WHAT YOU HAVE TO DO: Return a copy of each line in the listing that includes the word "fails".

TASK INPUTS:
Lemma headers_part_of (P : str -> Prop) (rest : list str) :
  Forall P rest -> Forall P (headers_part rest).
Proof.
  intros H. unfold headers_part.
  destruct (find_index is_blank rest); [now apply Forall_firstn' | assumption].
Qed.

Lemma first_line_of (P : str -> Prop) (ls : list str) :
  P [] -> Forall P ls -> P (nth 0 ls []).
Proof. intros H0 H. destruct H; assumption. Qed.

Lemma host_line_one_line (host : str) :
  one_line host -> one_line (#"Host: " ++ host).
Proof.
  intros H. apply one_line_app. split; [|assumption].
  split; apply has_char_false; reflexivity.
Qed.

(** The output, read line by line, under the hygiene conditions: the
    request line, the Host line, the emitted headers, an empty line. *)
Lemma render_lines (base host token : str) (extras : dict str) :
  no_char CR base -> one_line host -> one_line token ->
  Forall plain_header extras ->
  let rest := tl (Py.split LF base) in
  let emitted :=
    emit_headers (merged_headers (headers_part rest) token extras) in
  exists more,
    lines_crlf (_build_final_raw base host token extras)
    = (nth 0 (Py.split LF base) [] :: (#"Host: " ++ host) :: emitted)
      ++ [] :: more.
Proof.
  intros Hb Hh Ht Hex rest emitted.
  unfold _build_final_raw, final_lines. fold rest. fold emitted.
  pose proof (base_lines_one_line Hb) as Hlines.
  change ([nth 0 (Py.split LF base) []; #"Host: " ++ host]
          ++ emitted ++ [[]] ++ body_part rest)
    with ((nth 0 (Py.split LF base) [] :: (#"Host: " ++ host) :: emitted)
          ++ [] :: body_part rest).
  apply rendered_header_lines; [|discriminate].
  constructor; [|constructor].
  - apply first_line_of; [split; intros [] | assumption].
  - now apply host_line_one_line.
  - apply emit_headers_one_line, merged_headers_plain; try assumption.
    apply headers_part_of, Forall_tl, Hlines.
Qed.

Lemma render_header_section (base host token : str) (extras : dict str) :
  no_char CR base -> one_line host -> one_line token ->
  Forall plain_header extras ->
  header_section (_build_final_raw base host token extras)
  = (#"Host: " ++ host)
    :: emit_headers (merged_headers (headers_part (tl (Py.split LF base)))
                       token extras).
Proof.
  intros Hb Hh Ht Hex.
  destruct (render_lines Hb Hh Ht Hex) as [more Hl].
  apply (header_section_of_lines _ Hl).
  constructor; [reflexivity | apply emit_headers_nonempty].
Qed.

End RenderFacts.

(* ================================================================== *)
(** * Host line and request line *)

(** C4, as stated, fails: a carriage return inside a sampled header value
    is turned into a line break by the normalisation, and what follows it
    becomes a second Host line of the header section. *)
Lemma second_host_line_after_cr :
  filter (named_ci #"host")
    (header_section (_build_final_raw base_cr_in_header #"h" [] []))
  = [#"Host: h"; #"Host: evil.example"].
Proof. vm_compute. reflexivity. Qed.

(** C4 (amended).  When [raw_base] has no carriage return, the host field
    and the bearer token have no line break, and every extra header has a
    name without colon or line break and a value without line break, the
    second line of the output is [Host: <host_field>] and it is the only
    line of the header section whose name is Host in any letter case; an
    extra header named Host does not appear. *)
Theorem single_host_line (base host token : str) (extras : dict str) :
  no_char CR base -> one_line host -> one_line token ->
  Forall plain_header extras ->
  let out := _build_final_raw base host token extras in
  nth 1 (lines_crlf out) [] = #"Host: " ++ host
  /\ filter (named_ci #"host") (header_section out) = [#"Host: " ++ host].
Proof.
  intros Hb Hh Ht Hex out. subst out. split.
  - destruct (RenderFacts.render_lines Hb Hh Ht Hex) as [more ->].
    reflexivity.
  - rewrite RenderFacts.render_header_section by assumption.
    cbn [filter].
    replace (named_ci #"host" (#"Host: " ++ host)) with true by reflexivity.
    f_equal. apply RenderFacts.emit_headers_no_host.
    apply RenderFacts.merged_headers_plain; try assumption.
    apply RenderFacts.headers_part_of, RenderFacts.Forall_tl.
    now apply RenderFacts.base_lines_one_line.
Qed.

Lemma single_host_line_witness :
  filter (named_ci #"host")
    (header_section (_build_final_raw base_with_body #"h" #"tok" extras_demo))
  = [#"Host: h"].
Proof.
  apply (@single_host_line base_with_body #"h" #"tok" extras_demo).
  - apply PyFacts.has_char_false. reflexivity.
  - split; apply PyFacts.has_char_false; reflexivity.
  - split; apply PyFacts.has_char_false; reflexivity.
  - repeat constructor; apply PyFacts.has_char_false; reflexivity.
Defined.

(** C5, as stated, fails: a line break in the host argument ends the Host
    line early, and a carriage return in the first line of [raw_base] cuts
    the request line. *)
Lemma line_break_changes_host_or_request_line :
  nth 1 (lines_crlf (_build_final_raw base_no_body (#"a" ++ [LF] ++ #"b") [] []))
    [] = #"Host: a"
  /\ nth 0 (lines_crlf (_build_final_raw base_cr_in_request_line #"h" [] [])) []
     = #"GET /a"
  /\ nth 0 (Py.split LF base_cr_in_request_line) []
     = #"GET /a" ++ [CR] ++ #"b HTTP/1.1".
Proof. vm_compute. repeat split. Qed.

(** C5 (amended).  When the first line of [raw_base] has no carriage
    return and the host has no line break, rendering with an empty token and
    no extra headers gives an output whose first line is the first line of
    [raw_base] and whose second line is [Host: <host>]. *)
Theorem render_keeps_request_line_and_host (base host : str) :
  no_char CR (nth 0 (Py.split LF base) []) -> one_line host ->
  let out := _build_final_raw base host [] [] in
  nth 0 (lines_crlf out) [] = nth 0 (Py.split LF base) []
  /\ nth 1 (lines_crlf out) [] = #"Host: " ++ host.
Proof.
  intros Hrl Hh out. subst out.
  unfold _build_final_raw, final_lines.
  set (rl := nth 0 (Py.split LF base) []) in *.
  set (rest := emit_headers _ ++ [[]] ++ body_part _).
  assert (Hclean : Forall one_line [rl; #"Host: " ++ host]).
  { constructor; [|constructor; [|constructor]].
    - split; [assumption|].
      apply RenderFacts.first_line_of; [intros [] | apply LineFacts.split_pieces].
    - now apply RenderFacts.host_line_one_line. }
  assert (Hrest : rest <> []).
  { subst rest. intros E. apply app_eq_nil in E. destruct E as [_ E].
    discriminate. }
  destruct (RenderFacts.rendered_first_lines Hclean Hrest) as [more ->].
  split; reflexivity.
Qed.

Lemma render_keeps_request_line_and_host_witness :
  nth 0 (lines_crlf (_build_final_raw base_no_body #"example.com:8443" [] [])) []
  = #"GET / HTTP/1.1"
  /\ nth 1 (lines_crlf (_build_final_raw base_no_body #"example.com:8443" [] []))
       [] = #"Host: example.com:8443".
Proof.
  apply (@render_keeps_request_line_and_host base_no_body #"example.com:8443").
  - apply PyFacts.has_char_false. reflexivity.
  - split; apply PyFacts.has_char_false; reflexivity.
Defined.

(* ================================================================== *)
(** * Mappings with unique keys *)

Module DictFacts.
Import PyFacts.

Section Facts.
Variable V : Type.
Implicit Types (d : dict V) (k : str) (v : V).

Lemma lookup_set_same k v d : Dict.lookup k (Dict.set k v d) = Some v.
Proof.
  induction d as [|[k' v'] d IH]; simpl.
  - now rewrite str_eqb_refl.
  - destruct (Py.str_eqb k k') eqn:E; simpl; rewrite E; [reflexivity | apply IH].
Qed.

Lemma lookup_set_other k k' v d :
  k <> k' -> Dict.lookup k (Dict.set k' v d) = Dict.lookup k d.
Proof.
  intros Hne. induction d as [|[k0 v0] d IH]; simpl.
  - apply str_eqb_neq in Hne. now rewrite Hne.
  - destruct (Py.str_eqb k' k0) eqn:E; simpl.
    + apply str_eqb_eq in E. subst k0.
      apply str_eqb_neq in Hne. now rewrite Hne.
    + now rewrite IH.
Qed.

Lemma keys_set k v d :
  forall k0, In k0 (Dict.keys (Dict.set k v d)) ->
             k0 = k \/ In k0 (Dict.keys d).
Proof.
  intros k0. induction d as [|[k' v'] d IH]; simpl.
  - intros [H|[]]. now left.
  - destruct (Py.str_eqb k k'); simpl; intros [H|H]; auto.
    destruct (IH H); auto.
Qed.

Lemma set_NoDup k v d :
  NoDup (Dict.keys d) -> NoDup (Dict.keys (Dict.set k v d)).
Proof.
  induction d as [|[k' v'] d IH]; simpl; intros H.
  - constructor; [intros [] | constructor].
  - inversion H; subst.
    destruct (Py.str_eqb k k') eqn:E; simpl.
    + now constructor.
    + constructor; [|now apply IH].
      intros Hin. apply keys_set in Hin. destruct Hin as [->|Hin].
      * now rewrite str_eqb_refl in E.
      * contradiction.
Qed.

Lemma lookup_none_filter k d :
  ~ In k (Dict.keys d) ->
  filter (fun kv => Py.str_eqb (fst kv) k) d = [].
Proof.
  induction d as [|[k' v'] d IH]; simpl; intros H; [reflexivity|].
  destruct (Py.str_eqb k' k) eqn:E.
  - apply str_eqb_eq in E. subst. exfalso. apply H. now left.
  - apply IH. intros Hin. apply H. now right.
Qed.

(** In a mapping, the entries under a key are the one that [lookup]
    returns. *)
Lemma filter_key k v d :
  NoDup (Dict.keys d) -> Dict.lookup k d = Some v ->
  filter (fun kv => Py.str_eqb (fst kv) k) d = [(k, v)].
Proof.
  induction d as [|[k' v'] d IH]; simpl; intros Hnd Hl; [discriminate|].
  inversion Hnd; subst.
  destruct (Py.str_eqb k k') eqn:E.
  - apply str_eqb_eq in E. subst k'. rewrite str_eqb_refl.
    injection Hl as ->. f_equal. now apply lookup_none_filter.
  - assert (E' : Py.str_eqb k' k = false).
    { apply str_eqb_neq. apply str_eqb_neq in E. congruence. }
    rewrite E'. now apply IH.
Qed.

Lemma mem_false k d :
  Dict.mem k d = false -> Forall (fun kv => fst kv <> k) d.
Proof.
  unfold Dict.mem. induction d as [|[k' v'] d IH]; simpl; intros H.
  - constructor.
  - destruct (Py.str_eqb k k') eqn:E; [discriminate|].
    constructor; [|now apply IH].
    simpl. apply str_eqb_neq in E. congruence.
Qed.

End Facts.

Lemma filter_map_comm {A B : Type} (f : B -> bool) (g : A -> B)
    (l : list A) :
  filter f (map g l) = map g (filter (fun x => f (g x)) l).
Proof.
  induction l as [|x l IH]; simpl; [reflexivity|].
  destruct (f (g x)); simpl; now rewrite IH.
Qed.

Lemma filter_swap {A : Type} (f g : A -> bool) (l : list A) :
  filter f (filter g l) = filter g (filter f l).
Proof.
  induction l as [|x l IH]; simpl; [reflexivity|].
  destruct (f x) eqn:Ef, (g x) eqn:Eg; simpl;
    rewrite ?Ef, ?Eg, IH; reflexivity.
Qed.

Lemma filter_agree {A : Type} (P : A -> Prop) (f g : A -> bool)
    (l : list A) :
  (forall x, P x -> f x = g x) -> Forall P l -> filter f l = filter g l.
Proof.
  intros Hfg H. induction H as [|x l Hx Hl IH]; simpl; [reflexivity|].
  now rewrite (Hfg x Hx), IH.
Qed.

Lemma filter_Forall {A : Type} (P : A -> Prop) (f : A -> bool) (l : list A) :
  Forall P l -> Forall P (filter f l).
Proof.
  intros H. induction H as [|x l Hx Hl IH]; simpl; [constructor|].
  destruct (f x); [now constructor | assumption].
Qed.

End DictFacts.

(* ================================================================== *)
(** * Authorization *)

Module AuthFacts.
Import PyFacts RenderFacts DictFacts.

Lemma add_header_NoDup (ex : dict str) (h : str) :
  NoDup (Dict.keys ex) -> NoDup (Dict.keys (add_header ex h)).
Proof.
  intros H. unfold add_header. destruct (Py.has_char ":" h); [|assumption].
  now apply set_NoDup.
Qed.

Lemma add_extra_NoDup (ex : dict str) (kv : str * str) :
  NoDup (Dict.keys ex) -> NoDup (Dict.keys (add_extra ex kv)).
Proof.
  intros H. unfold add_extra. destruct (is_host (fst kv)); [assumption|].
  now apply set_NoDup.
Qed.

Lemma fold_left_preserves {A B : Type} (P : A -> Prop) (f : A -> B -> A)
    (l : list B) (a : A) :
  (forall a b, P a -> P (f a b)) -> P a -> P (fold_left f l a).
Proof.
  intros Hf. revert a. induction l as [|b l IH]; intros a Ha; simpl; auto.
Qed.

(** The merged mapping is a mapping: no key twice. *)
Lemma merged_headers_NoDup (hs : list str) (token : str) (extras : dict str) :
  NoDup (Dict.keys (merged_headers hs token extras)).
Proof.
  unfold merged_headers.
  apply fold_left_preserves; [intros; now apply add_extra_NoDup|].
  assert (H : NoDup (Dict.keys (parse_headers hs))).
  { unfold parse_headers.
    apply fold_left_preserves; [intros; now apply add_header_NoDup|].
    constructor. }
  destruct token; [assumption | now apply set_NoDup].
Qed.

ANSWER FOR THIS EXERCISE:
(** C4, as stated, fails: a carriage return inside a sampled header value
(** C5, as stated, fails: a line break in the host argument ends the Host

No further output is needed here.